# New SEAT Ibiza 2006



## [email protected] (Apr 9, 2004)

The most successful and best-known SEAT model, the Ibiza, has undergone a profound transformation, both in terms of its exterior styling and its interior design. While it is not a new generation, it is possible to speak of a new Ibiza since the restyling of its body emphasises its sporty and dynamic characteristics even further. At the same time, its appearance is now more consistent with the rest of the new SEAT range, as it features elements from the Altea, Toledo and León.
* Full Story *


----------



## Son (Aug 10, 2000)

*Re: New SEAT Ibiza 2006 ([email protected])*

That makes me want to sell my Cordoba. I know it's too little for my needs, but it's got a 1.8T!


----------



## Scuba2001 (Jul 16, 2002)

That doesnt look bad at all. The hood is a little odd with the different body lines down the center, but it could be a whole lot worse.
1.8T? Wow... here I would have though they'd use a new 2.0T FSI of some sort.


----------



## Son (Aug 10, 2000)

*Re: (Scuba2001)*


_Quote, originally posted by *Scuba2001* »_1.8T? Wow... here I would have though they'd use a new 2.0T FSI of some sort.

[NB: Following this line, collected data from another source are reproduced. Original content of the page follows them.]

(** * video-to-article: the media-to-prompt pipeline of [app.py]

    A shallow embedding of the functions of [app.py] that carry the design
    content of the tool -- [extract_frames], [transcribe_audio_gemini],
    [generate_preview_html], [display_article] and the conversion handler --
    together with the properties the specification states about them.

    Conventions of the embedding:
    - a Python [int] is a [Z]; an index produced by [enumerate] is a [nat];
    - a Python [str] is the [string] of its UTF-8 bytes; every delimiter the
      program looks for is an ASCII character, and white space is the set
      of characters for which [str.isspace] holds, each as its encoding;
    - a finite Python [float] is a rational ([Q]); [inf] and [nan] are kept
      apart because [int()] raises on them;
    - paths are POSIX paths, joined and split as [posixpath] does; the
      file system is a finite map from the list of names that leads from
      the root to a node, and a path is resolved name by name as the
      kernel does it (the empty name, [.] and [..], the length limit of a
      name); there are no symbolic links and no permissions;
    - code that raises returns [inl e]; external programs and services
      ([ffprobe], [ffmpeg], the [json] and [markdown] libraries, the Gemini
      client) are fields of an environment record. *)

From Stdlib Require Import ZArith QArith Lia List String Ascii.
From Stdlib.Strings Require Import Byte.
From Stdlib Require Import Decimal DecimalNat DecimalZ DecimalString.
From stdpp Require Import base option list strings gmap.

Local Open Scope string_scope.
Local Open Scope list_scope.
Local Open Scope Z_scope.

#[local] Set Warnings "-register-all".

Abbreviation byte := Init.Byte.byte.

(** ** Python builtins used by [app.py] *)

Module Py.

(** Exceptions that the modelled code can raise. *)
Inductive exn : Type :=
| ValueError
| TypeError
| KeyError
| OverflowError
| RecursionError
| JSONDecodeError
| CalledProcessError
| FileNotFoundError
| FileExistsError
| IsADirectoryError
| NotADirectoryError
| OSError
| ServiceError.

(** The exceptions an [except OSError] clause catches. *)
Definition is_os_error (e : exn) : bool :=
  match e with
  | FileNotFoundError | FileExistsError | IsADirectoryError
  | NotADirectoryError | OSError => true
  | _ => false
  end.

Definition result (A : Type) : Type := exn + A.

(** [float]: finite values are exact rationals. *)
Inductive float : Type :=
| Finite (q : Q)
| Infinity (negative : bool)
| NaN.

(** [int(x)] for a float [x]: truncation towards zero. *)
Definition int_of_float (x : float) : result Z :=
  match x with
  | Finite q => inr (Z.quot (Qnum q) (Z.pos (Qden q)))
  | Infinity _ => inl OverflowError
  | NaN => inl ValueError
  end.

(** [math.floor(x)] for a finite float. *)
Definition floor (q : Q) : Z := Qnum q / Z.pos (Qden q).

(** Number of elements of [range(start, stop, step)], as CPython computes
    it; [step] is not zero. *)
Definition range_len (start stop step : Z) : nat :=
  if (0 <? step) && (start <? stop) then
    Z.to_nat (1 + (stop - 1 - start) / step)
  else if (step <? 0) && (stop <? start) then
    Z.to_nat (1 + (start - 1 - stop) / (- step))
  else 0%nat.

(** [list(range(start, stop, step))]; a zero step raises [ValueError]. *)
Definition range (start stop step : Z) : result (list Z) :=
  if step =? 0 then inl ValueError
  else inr (map (fun k : nat => start + Z.of_nat k * step)
                (seq 0 (range_len start stop step))).

(** [x in l] for a list of ints. *)
Definition contains (x : Z) (l : list Z) : bool := existsb (Z.eqb x) l.

(** [str(z)] for an int. *)
Definition str (z : Z) : string := NilZero.string_of_int (Z.to_int z).

(** The format spec [04d] applied to an index: decimal, padded with zeros
    on the left to four characters. *)
Fixpoint zeros (n : nat) : string :=
  match n with
  | O => ""
  | S n => String "0" (zeros n)
  end.

Definition fmt_04d (i : nat) : string :=
  let s := NilZero.string_of_uint (Nat.to_uint i) in
  zeros (4 - String.length s) +:+ s.

(** [s.startswith(p)] *)
Definition startswith (s p : string) : bool := String.prefix p s.

(** [s.endswith("/")] *)
Fixpoint ends_with_sep (s : string) : bool :=
  match s with
  | "" => false
  | String c "" => Ascii.eqb c "/"
  | String _ s' => ends_with_sep s'
  end.

(** [os.path.join(a, b)] of [posixpath], for two components. *)
Definition path_join (a b : string) : string :=
  if startswith b "/" then b
  else if (String.eqb a "") || ends_with_sep a then a +:+ b
  else a +:+ "/" +:+ b.

(** [os.path.basename(p)] of [posixpath]: what follows the last slash. *)
Fixpoint basename (p : string) : string :=
  match p with
  | "" => ""
  | String c p' => if Ascii.eqb c "/" then basename p'
                   else if existsb (Ascii.eqb "/") (list_ascii_of_string p')
                        then basename p' else p
  end.

(** [s.rstrip("/")] *)
Fixpoint rstrip_sep (s : string) : string :=
  match s with
  | "" => ""
  | String c s' =>
      match rstrip_sep s' with
      | "" => if Ascii.eqb c "/" then "" else String c ""
      | r => String c r
      end
  end.

(** [p[:i], p[i:]] for [i = p.rfind("/") + 1]. *)
Fixpoint cut_last_sep (p : string) : string * string :=
  match p with
  | "" => ("", "")
  | String c p' =>
      let '(head, tail) := cut_last_sep p' in
      if negb (String.eqb head "") then (String c head, tail)
      else if Ascii.eqb c "/" then ("/", tail)
      else ("", String c tail)
  end.

(** [os.path.split(p)] of [posixpath]: the slashes that end the head are
    dropped unless the head consists of slashes only. *)
Definition split (p : string) : string * string :=
  let '(head, tail) := cut_last_sep p in
  (if String.eqb (rstrip_sep head) "" then head else rstrip_sep head, tail).

End Py.

Import Py.

(** ** The file system *)

(** A place of the file system holds a regular file or a directory. *)
Inductive node : Type :=
| File (data : list byte)
| Dir.

(** The nodes of the file system, each under the names that lead to it
    from the root; the root itself is the empty list of names. *)
Abbreviation files := (gmap (list string) node).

Well, I thought they stopped offering the 1.8T in pretty much everything as it doesn't meet Euro4 emission limits. So this makes me a bit puzzled.
The 2.0T FSI is AT LEAST 185 hp, which would me this car a Cupra already (the Cupra is 180 hp with the 1.8T).


----------



## Scuba2001 (Jul 16, 2002)

Well in the US here, the 2.0T is rated at 200hp and 207ft lbs of torque. Its odd how the 1.8T is offered in this car, even though it may not meet European emissions. Umm....


----------



## Son (Aug 10, 2000)

*Re: (Scuba2001)*


_Quote, originally posted by *Scuba2001* »_Well in the US here, the 2.0T is rated at 200hp and 207ft lbs of torque.

There are already three different versions of the 2.0T - 185, 200 and 220 hp.
What I tried to say was that the 2.0T in ANY case would've been more powerful than the Cupra version of the Ibiza. Hence FR would've been faster than Cupra which is not the purpose.


_Modified by Son of a B...5er! at 2:22 PM 2-9-2006_


----------



## Corrado SLC NL (May 3, 2005)

*Re: (Son of a B...5er!)*















hawt http://****************.com/smile/emthup.gif


----------



## Son (Aug 10, 2000)

*Re: (Corrado SLC NL)*

It is, it is... I did the mistake of test driving one last Friday and I'm in love now.







It was the 1.8T (150 hp) version. What makes me want it even more is that it's now updated with great looking bumpers, 17"ers, better interior materials and all that with a price that just dropped by €4,400.


_Modified by Son of a B...5er! at 8:29 PM 5-4-2006_


----------



## bigmyx (Jun 7, 2006)

*Re: ()*

Is there any paper on how to replace broken side mirror on this car ?
10x!


----------



## [email protected] (Aug 15, 2006)

*Re: () (bigmyx)*

Oh , It looks cool! http://****************.com/smile/emthup.gif


----------



## JaySmile (Nov 19, 2006)

*Re: (Scuba2001)*

Well, in fact, from the beginning of 2006 the 1.8T and even the 1.9 TDI from the Cupra Diesel do fit Euro4, otherwise new Cars with Euro3 wouldn't have been allowed beeing registered any more..


----------



## Mr Ruckus (Aug 15, 2001)

*Re: () (bigmyx)*


_Quote, originally posted by *bigmyx* »_
10x?


----------



## Shydog (Nov 7, 2002)

*Re: (JaySmile)*

JaySmile, where are you located in K-Town? I'm over by the University.


----------



## stlvdubber (Jun 4, 2006)

*Re: New SEAT Ibiza 2006 ([email protected])*

from the back it looks a little like a daewoo lanos


----------



## JaySmile (Nov 19, 2006)

*Re: (Shydog)*

I live in the West End, just some 2 kilometers to Vogelweh
You'll recognize my car, if you see it


----------



## Shydog (Nov 7, 2002)

*Re: (JaySmile)*

It sure looks familiar. In fact, I think I saw it parked on my street (Konrad Adenauer) one or two times.


----------



## JaySmile (Nov 19, 2006)

*Re: (Shydog)*

Yeah, I used to live there, and sometimes I visit my Mom


----------



## Shydog (Nov 7, 2002)

*Re: (JaySmile)*

Small world - huh?


----------



## JaySmile (Nov 19, 2006)

*Re: (Shydog)*

Damn small


----------